• **PROBLEM**
Scan the entries below and extract each line with the word "intros" in it.

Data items
■ ■ ■ ■

(** The operation is added at the end of one moment, and neither the rest
    of that moment nor any later moment is on one of its qubits. *)
Lemma insert_earliest_split (c : Circuit) (op : Operation) :
  ∃ c1 m c2,
    cirq.insert_earliest c op = c1 ++ (m ++ [op]) :: c2 ∧
    cirq.all_operations c = concat c1 ++ m ++ concat c2 ∧
    ∀ o q, o ∈ m ++ concat c2 → q ∈ cirq.qubits o → q ∉ cirq.qubits op.
Proof.
  unfold cirq.insert_earliest, cirq.all_operations.
  destruct (prev_moment_available_spec c op (length c)) as [Hle Hfree].
  set (p := cirq.prev_moment_available c op (length c) (length c)) in *.
  destruct (decide (p < length c)%nat) as [Hlt|Hge].
  - destruct (c !! p) as [m|] eqn:Hm; [|apply lookup_ge_None in Hm; lia].
    exists (take p c), m, (drop (Datatypes.S p) c).
    pose proof (take_drop_middle c p m Hm) as Hc.
    assert (length (take p c) = p) as Hlen by (rewrite length_take; lia).
    split_and!.
    + replace (p + 1 - length c)%nat with 0%nat by lia.
      simpl. rewrite app_nil_r. rewrite <- Hc at 1.
      rewrite <- Hlen at 1. rewrite <- (Nat.add_0_r (length (take p c))).
      by rewrite alter_app_r.
    + rewrite <- Hc at 1. by rewrite concat_app, concat_cons.
    + intros o q Ho Hq.
      apply elem_of_app in Ho as [Ho|Ho].
      * specialize (Hfree p ltac:(lia)). rewrite Hm in Hfree. simpl in Hfree.
        by apply (proj1 (operates_on_false _ _) Hfree o q).
      * apply list_elem_of_In, in_concat in Ho as (m' & Hm' & Ho).
        apply list_elem_of_In, list_elem_of_lookup in Hm' as [j Hj].
        rewrite lookup_drop in Hj.
        specialize (Hfree (Datatypes.S p + j)%nat).
        rewrite Hj in Hfree. simpl in Hfree.
        apply lookup_lt_Some in Hj.
        apply (proj1 (operates_on_false _ _) (Hfree ltac:(lia)) o q);
          first [done | by apply list_elem_of_In].
  - assert (p = length c) as Hp by lia.
    exists c, [], []. rewrite Hp.
    replace (length c + 1 - length c)%nat with 1%nat by lia.
    split_and!.
    + simpl. rewrite <- (Nat.add_0_r (length c)) at 1. by rewrite alter_app_r.
    + simpl. by rewrite app_nil_r.
    + intros o q Ho. by apply elem_of_nil in Ho.
Qed.

Lemma on_qubit_app (q : Qubit) (a b : list Operation) :
  on_qubit q (a ++ b) = on_qubit q a ++ on_qubit q b.
Proof. apply List.filter_app. Qed.

Lemma on_qubit_elem_of (q : Qubit) (ops : list Operation) (o : Operation) :
  o ∈ on_qubit q ops ↔ o ∈ ops ∧ q ∈ cirq.qubits o.
Proof.
  unfold on_qubit.
  rewrite !list_elem_of_In, List.filter_In, qubit_in_spec, list_elem_of_In.
  done.
Qed.

Lemma on_qubit_none (q : Qubit) (ops : list Operation) :
  (∀ o, o ∈ ops → q ∉ cirq.qubits o) → on_qubit q ops = [].
Proof.
  intros Hfree. induction ops as [|o ops IH]; [done|].
  unfold on_qubit in *. simpl.
  destruct (cirq.qubit_in q (cirq.qubits o)) eqn:Eq.
  - apply qubit_in_spec in Eq. destruct (Hfree o); [by left | done].
  - apply IH. intros o' Ho'. apply Hfree. by right.
Qed.

(** The circuit keeps every operation: the new one is added, none is
    dropped or repeated. *)
Lemma insert_earliest_ops (c : Circuit) (op : Operation) :
  cirq.all_operations (cirq.insert_earliest c op)
  ≡ₚ cirq.all_operations c ++ [op].
Proof.
  destruct (insert_earliest_split c op) as (c1 & m & c2 & -> & -> & _).
  unfold cirq.all_operations. rewrite concat_app, concat_cons.
  rewrite <- !app_assoc. do 2 f_equiv. apply Permutation_app_comm.
Qed.

(** On each qubit the new operation comes after the ones the circuit
    holds. *)
Lemma insert_earliest_on_qubit (q : Qubit) (c : Circuit) (op : Operation) :
  on_qubit q (cirq.all_operations (cirq.insert_earliest c op))
  = on_qubit q (cirq.all_operations c) ++ on_qubit q [op].
Proof.
  destruct (insert_earliest_split c op) as (c1 & m & c2 & -> & -> & Hfree).
  unfold cirq.all_operations. rewrite concat_app, concat_cons.
  rewrite !on_qubit_app.
  destruct (decide (q ∈ cirq.qubits op)) as [Hq|Hq].
  - rewrite (on_qubit_none q m), (on_qubit_none q (concat c2)).
    + by rewrite !app_nil_r.
    + intros o Ho Hin. apply (Hfree o q); [|done..].
      apply elem_of_app. by right.
    + intros o Ho Hin. apply (Hfree o q); [|done..].
      apply elem_of_app. by left.
  - rewrite (on_qubit_none q [op]).
    + by rewrite !app_nil_r.
    + by intros o ->%list_elem_of_singleton.
Qed.

Lemma append_nil (c : Circuit) : cirq.append c [] = c.
Proof. reflexivity. Qed.

Lemma append_app (c : Circuit) (a b : list Operation) :
  cirq.append (cirq.append c a) b = cirq.append c (a ++ b).
Proof. unfold cirq.append. by rewrite foldl_app. Qed.

Lemma append_ops (c : Circuit) (ops : list Operation) :
  cirq.all_operations (cirq.append c ops) ≡ₚ cirq.all_operations c ++ ops.
Proof.
  revert c. induction ops as [|op ops IH]; intros c.
  { by rewrite app_nil_r. }
  change (cirq.append c (op :: ops))
    with (cirq.append (cirq.insert_earliest c op) ops).
  rewrite IH, insert_earliest_ops. by rewrite <- app_assoc.
Qed.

■ ■ ■ ■

• **OUTPUT BELOW**
    + intros o q Ho Hq.
    + intros o q Ho. by apply elem_of_nil in Ho.
  intros Hfree. induction ops as [|o ops IH]; [done|].
  - apply IH. intros o' Ho'. apply Hfree. by right.
    + intros o Ho Hin. apply (Hfree o q); [|done..].
    + intros o Ho Hin. apply (Hfree o q); [|done..].
    + by intros o ->%list_elem_of_singleton.
  revert c. induction ops as [|op ops IH]; intros c.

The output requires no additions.